Entries Filed in 'Economy'
In an historic vote, the South Portland City Council last night voted 6-1 to pass the Clear Skies Ordinance which will protect the city from a tar sands crude oil terminal. The city developed the ordinance after Protect South Portland’s neighbor-to-neighbor campaign educated and mobilized the community against tar sands over the last year and a half. Conservation groups and South Portland residents gathered to reflect, stating that the victory shows that citizens can overcome out-of-state oil interests. It provides a telling example of how local communities threatened with local impacts of tar sands are saying “No.”
“We may be a small city, but, boy, we’ve done a big thing tonight! The Clear Skies Ordinance protects our air, our coast, and our community,” said Mary-Jane Ferrier, spokesperson for Protect South Portland. “We are absolutely thrilled, relieved, and exhausted. Of course, we know it may not be over yet, and we’re committed to defend this victory from oil industry attacks.”

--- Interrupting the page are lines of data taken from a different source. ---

Definition source_cidrs (request : option Request) (cidrs : option (list string))
  : outcome unit :=
  match cidrs with
  | None => Raise TypeError
  | Some l => source_cidrs_loop request l
  end.

Definition csr_signature (csr : CSR) : outcome unit :=
  match verify csr with
  | Some ok => raise_if (negb ok) InvalidSignature
  | None => Raise InvalidSignature
  end.

(** *** Running a validator

    A call of a validator with the objects passed to it.  [run] gives the
    outcome and the same call with its objects as the validator leaves
    them, ready to be made again. *)
Inductive invocation :=
| Call_common_name (csr : CSR) (allowed_domains allowed_networks : list string)
| Call_alternative_names (csr : CSR) (allowed_domains : list string)
| Call_alternative_names_ip (csr : CSR) (allowed_domains allowed_networks : list string)
| Call_blacklist_names (csr : CSR) (domains : list string)
| Call_server_group (auth_result : option AuthResult) (csr : CSR)
    (group_prefixes : gmap string string)
| Call_extensions (csr : CSR) (allowed_extensions : list string)
| Call_key_usage (csr : CSR) (allowed_usage : option (list string))
| Call_ext_key_usage (csr : CSR) (allowed_usage : option (list usage_value))
| Call_ca_status (csr : CSR) (ca_requested : bool)
| Call_source_cidrs (request : option Request) (cidrs : option (list string))
| Call_csr_signature (csr : CSR).

Definition run (c : invocation) : outcome unit * invocation :=
  match c with
  | Call_common_name csr d n => (common_name csr d n, c)
  | Call_alternative_names csr d => (alternative_names csr d, c)
  | Call_alternative_names_ip csr d n => (alternative_names_ip csr d n, c)
  | Call_blacklist_names csr d => (blacklist_names csr d, c)
  | Call_server_group a csr g => (server_group a csr g, c)
  | Call_extensions csr a => (extensions csr a, c)
  | Call_key_usage csr a => (key_usage csr a, c)
  | Call_ext_key_usage csr a =>
      let r := ext_key_usage csr a in (r.1, Call_ext_key_usage csr r.2)
  | Call_ca_status csr r => (ca_status csr r, c)
  | Call_source_cidrs r cs => (source_cidrs r cs, c)
  | Call_csr_signature csr => (csr_signature csr, c)
  end.

(** *** Notions the properties are stated with *)

(** The values of the DNS-type entries of the subjectAltName extension, in
    order. *)
Definition dns_names (csr : CSR) : list string :=
  flat_map (fun g => match g with
                     | GN_DNS name => [name]
                     | GN_Other t value => if String.eqb t "DNS" then [value] else []
                     | GN_IP _ => []
                     end)
           (alt_entries csr).

(** An extension that signals a certificate authority: BasicConstraints
    with the CA flag, or KeyUsage with keyCertSign or cRLSign. *)
Definition ca_signal (ext : Extension) : bool :=
  match ext with
  | BasicConstraints ca => ca
  | KeyUsage usages =>
      bool_decide ("keyCertSign" ∈ usages) || bool_decide ("cRLSign" ∈ usages)
  | _ => false
  end.

(** The failure of [ca_status] at a CA-signalling extension when no CA was
    requested. *)
Definition ca_refusal (ext : Extension) : exn :=
  match ext with
  | KeyUsage usages =>
      KeyUsageCAMismatch (bool_decide ("keyCertSign" ∈ usages))
                         (bool_decide ("cRLSign" ∈ usages))
  | _ => CANotAllowed
  end.

(** The allowed set of [key_usage]: the configured names, long names
    replaced by the canonical flags. *)
Definition normalized_usage (names : list string) : gset string :=
  list_to_set (map (fun x => default x (LONG_KEY_USAGE_NAMES !! x)) names).

(** The flags carried by the KeyUsage extensions of a request. *)
Definition present_usages (exts : list Extension) : gset string :=
  ⋃ (omap (fun ext => match ext with KeyUsage usages => Some usages | _ => None end)
          exts).

(** A configured CIDR that is a valid network not containing the address. *)
Definition misses (addr : Address) (cidr : string) : Prop :=
  exists net, IPNetwork cidr = Some net /\ net_contains net addr = false.

(** The normalisation of [ext_key_usage] as a transform of the list: the
    list it leaves and the exception it stops with, if any. *)
Fixpoint normalize_pure (l : list usage_value) : list usage_value * option exn :=
  match l with
  | [] => ([], None)
  | usage :: rest =>
      match usage_oid usage with
      | Some o => let r := normalize_pure rest in (inr o :: r.1, r.2)
      | None => (usage :: rest, Some (UnknownUsage (usage_str usage)))
      end
  end.

(** *** Notions the further properties are stated with *)

(** An extension that the whitelist of [extensions] lets through: its name
    or its object identifier, as text, is listed. *)
Definition ext_allowed (allowed_extensions : list string) (ext : Extension)
  : bool :=
  bool_decide (get_name ext ∈ allowed_extensions) ||
  bool_decide (oid_str (get_oid ext) ∈ allowed_extensions).

(** An element of [allowed_usage] after the loop of [ext_key_usage] has
    passed it. *)
Definition rewrite_usage (usage : usage_value) : usage_value :=
  match usage_oid usage with
  | Some o => inr o
  | None => usage
  end.

(** The object identifiers that a configured list stands for. *)
Definition allowed_oids (l : list usage_value) : list oid := omap usage_oid l.

(** A DNS or IP entry that [alternative_names_ip] lets through. *)
Definition entry_passes (allowed_domains allowed_networks : list string)
    (g : general_name) : Prop :=
  match g with
  | GN_DNS name => check_domains name allowed_domains = true
  | GN_IP ip => check_networks ip allowed_networks = Return true
  | GN_Other _ _ => False
  end.

(** Whether a configured CIDR is a valid network containing the address. *)
Definition cidr_contains (addr : Address) (cidr : string) : bool :=
  match IPNetwork cidr with
  | Some net => net_contains net addr
  | None => false
  end.

(** The exception [source_cidrs] ends in at a string that [IPNetwork]
    refuses: its own error if netaddr raised [AddrFormatError], and
    otherwise what netaddr raised. *)
Definition cidr_failure (cidr : string) : exn :=
  match IPNetwork_raises cidr with
  | AddrFormatError => InvalidCIDRConfig cidr
  | e => e
  end.

(** ** Properties *)

Lemma bind_Return {A B} (a : A) (k : A -> outcome B) : Return a ≫= k = k a.
Proof. reflexivity. Qed.

(** When there is exactly one CN the helper returns it. *)
Lemma csr_require_cn_single csr cn :
  get_entries_by_oid OID_commonName csr = [cn] -> csr_require_cn csr = Return cn.
Proof. unfold csr_require_cn. intros ->. reflexivity. Qed.

(** [check_networks] never lets an [AddrFormatError] out. *)
Lemma check_networks_no_AddrFormatError ip nets :
  check_networks ip nets <> Raise AddrFormatError.
Proof.
  induction nets as [|net rest IH]; simpl; [discriminate|].
  destruct (IPNetwork net) as [r|]; [|discriminate].
  destruct (net_contains r ip); [discriminate | exact IH].
Qed.

(** With only valid networks, none of which contains the address, the
    answer of [check_networks] is no. *)
Lemma check_networks_none ip nets :
  Forall (fun net => exists r, IPNetwork net = Some r /\ net_contains r ip = false) nets ->
  check_networks ip nets = Return false.
Proof.
  induction 1 as [|net rest (r & Hr & Hc) _ IH]; simpl; [reflexivity|].
  rewrite Hr, Hc. exact IH.
Qed.

(** [common_name] with exactly one CN: the two checks before the
    classification pass. *)
Lemma common_name_single csr cn doms nets :
  get_entries_by_oid OID_commonName csr = [cn] ->
  common_name csr doms nets =
  except_AddrFormatError
    (ip ← new_IPAddress cn;
     ok ← check_networks ip nets;
     raise_if (negb ok) (NetworkNotAllowed cn))
    (raise_if (negb (check_domains cn doms)) (DomainNotAllowed cn)).
Proof.
  intros H. unfold common_name. rewrite (csr_require_cn_single _ _ H), H.
  reflexivity.
Qed.

(** C1. commonName with exactly one CN classifies it IP-first.  If the CN
    parses as an address, the outcome is that of the network check alone:
    acceptance if a network contains it, NetworkNotAllowed if none does,
    and the allowed domains play no part.  If netaddr refuses the CN with
    [AddrFormatError], the outcome is that of DomainMatch alone: acceptance
    on a match, DomainNotAllowed otherwise, and the allowed networks play no
    part.  If netaddr refuses the CN with another exception, as it does
    with [ValueError] for a CN with a slash, the [except] clause does not
    catch it: the validator ends in that exception, whatever the allowed
    domains and networks are, and the CN is not domain-checked. *)
Theorem common_name_ip_first csr cn doms nets :
  get_entries_by_oid OID_commonName csr = [cn] ->
  (forall ip, IPAddress cn = Some ip ->
     common_name csr doms nets =
       (ok ← check_networks ip nets; raise_if (negb ok) (NetworkNotAllowed cn)) /\
     (check_networks ip nets = Return true -> common_name csr doms nets = Return tt) /\
     (check_networks ip nets = Return false ->
        common_name csr doms nets = Raise (NetworkNotAllowed cn)) /\
     (Forall (fun net => exists r, IPNetwork net = Some r /\ net_contains r ip = false)
             nets ->
        common_name csr doms nets = Raise (NetworkNotAllowed cn)) /\
     (forall doms', common_name csr doms' nets = common_name csr doms nets)) /\
  (IPAddress cn = None -> IPAddress_raises cn = AddrFormatError ->
     common_name csr doms nets =
       raise_if (negb (check_domains cn doms)) (DomainNotAllowed cn) /\
     (check_domains cn doms = true -> common_name csr doms nets = Return tt) /\
     (check_domains cn doms = false ->
        common_name csr doms nets = Raise (DomainNotAllowed cn)) /\
     (forall nets', common_name csr doms nets' = common_name csr doms nets)) /\
  (IPAddress cn = None -> IPAddress_raises cn <> AddrFormatError ->
     forall doms' nets',
       common_name csr doms' nets' = Raise (IPAddress_raises cn)).
Proof.
  intros Hcn.
  assert (Hip : forall ip d, IPAddress cn = Some ip ->
            common_name csr d nets =
            (ok ← check_networks ip nets; raise_if (negb ok) (NetworkNotAllowed cn))).
  { intros ip d Hp. rewrite (common_name_single _ _ _ _ Hcn).
    unfold new_IPAddress. rewrite Hp. rewrite bind_Return.
    pose proof (check_networks_no_AddrFormatError ip nets) as Hno.
    destruct (check_networks ip nets) as [[]|e]; simpl; try reflexivity.
    destruct e; try reflexivity. contradiction. }
  assert (Hdom : forall n, IPAddress cn = None ->
            IPAddress_raises cn = AddrFormatError ->
            common_name csr doms n =
            raise_if (negb (check_domains cn doms)) (DomainNotAllowed cn)).
  { intros n Hp He. rewrite (common_name_single _ _ _ _ Hcn).
    unfold new_IPAddress. rewrite Hp, He. reflexivity. }
  split; [|split].
  - intros ip Hp. rewrite (Hip ip doms Hp). repeat split.
    + intros ->. reflexivity.
    + intros ->. reflexivity.
    + intros Hall. rewrite (check_networks_none _ _ Hall). reflexivity.
    + intros doms'. apply (Hip ip doms' Hp).
  - intros Hp He. rewrite (Hdom nets Hp He). repeat split.
    + intros ->. reflexivity.
    + intros ->. reflexivity.
    + intros nets'. apply (Hdom nets' Hp He).
  - intros Hp He doms' nets'. rewrite (common_name_single _ _ _ _ Hcn).
    unfold new_IPAddress. rewrite Hp. cbn.
    destruct (IPAddress_raises cn); try reflexivity. contradiction.
Qed.

(** C2. commonName fails with TooManyCN whenever there is more than one CN,
    whatever the entries and the extensions; with no CN it fails with
    NoSubjectIdentity when no extension is named subjectAltName, and accepts
    when one is. *)
Theorem common_name_cn_count csr doms nets :
  ((1 < length (get_entries_by_oid OID_commonName csr))%nat ->
     common_name csr doms nets = Raise TooManyCN) /\
  (get_entries_by_oid OID_commonName csr = [] ->
     Forall (fun ext => get_name ext <> "subjectAltName") (get_extensions csr) ->
     common_name csr doms nets = Raise NoSubjectIdentity) /\
  (get_entries_by_oid OID_commonName csr = [] ->
     Exists (fun ext => get_name ext = "subjectAltName") (get_extensions csr) ->
     common_name csr doms nets = Return tt).
Proof.
  unfold common_name. repeat split.
  - intros Hlen. apply Nat.ltb_lt in Hlen. rewrite Hlen. reflexivity.
  - intros -> Hall. simpl.
    replace (existsb _ _) with false; [reflexivity|].
    symmetry. apply not_true_is_false. intros Hex.
    apply existsb_exists in Hex as (ext & Hin & Heq).
    apply String.eqb_eq in Heq.
    rewrite Forall_forall in Hall. apply (Hall ext); [|exact Heq].
    apply list_elem_of_In. exact Hin.
  - intros -> Hex. simpl.
    replace (existsb _ _) with true; [reflexivity|].
    symmetry. apply existsb_exists.
    apply Exists_exists in Hex as (ext & Hin & Heq).
    exists ext. split; [apply list_elem_of_In; exact Hin|].
    apply String.eqb_eq. exact Heq.
Qed.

The Clear Skies Ordinance prohibits the bulk loading of tar sands onto tankers on the waterfront and forbids the construction of infrastructure for that purpose. Bulk loading of tar sands would increase air pollution, including volatile organic compounds and hazardous air pollutants, on the waterfront and surrounding the tanks next to schools and throughout the community. Two 70-foot tall combustion smokestacks on the pier next to Bug Light, such as those previously permitted by the city and state for bulk loading of tar sands, would harm scenic views and property values.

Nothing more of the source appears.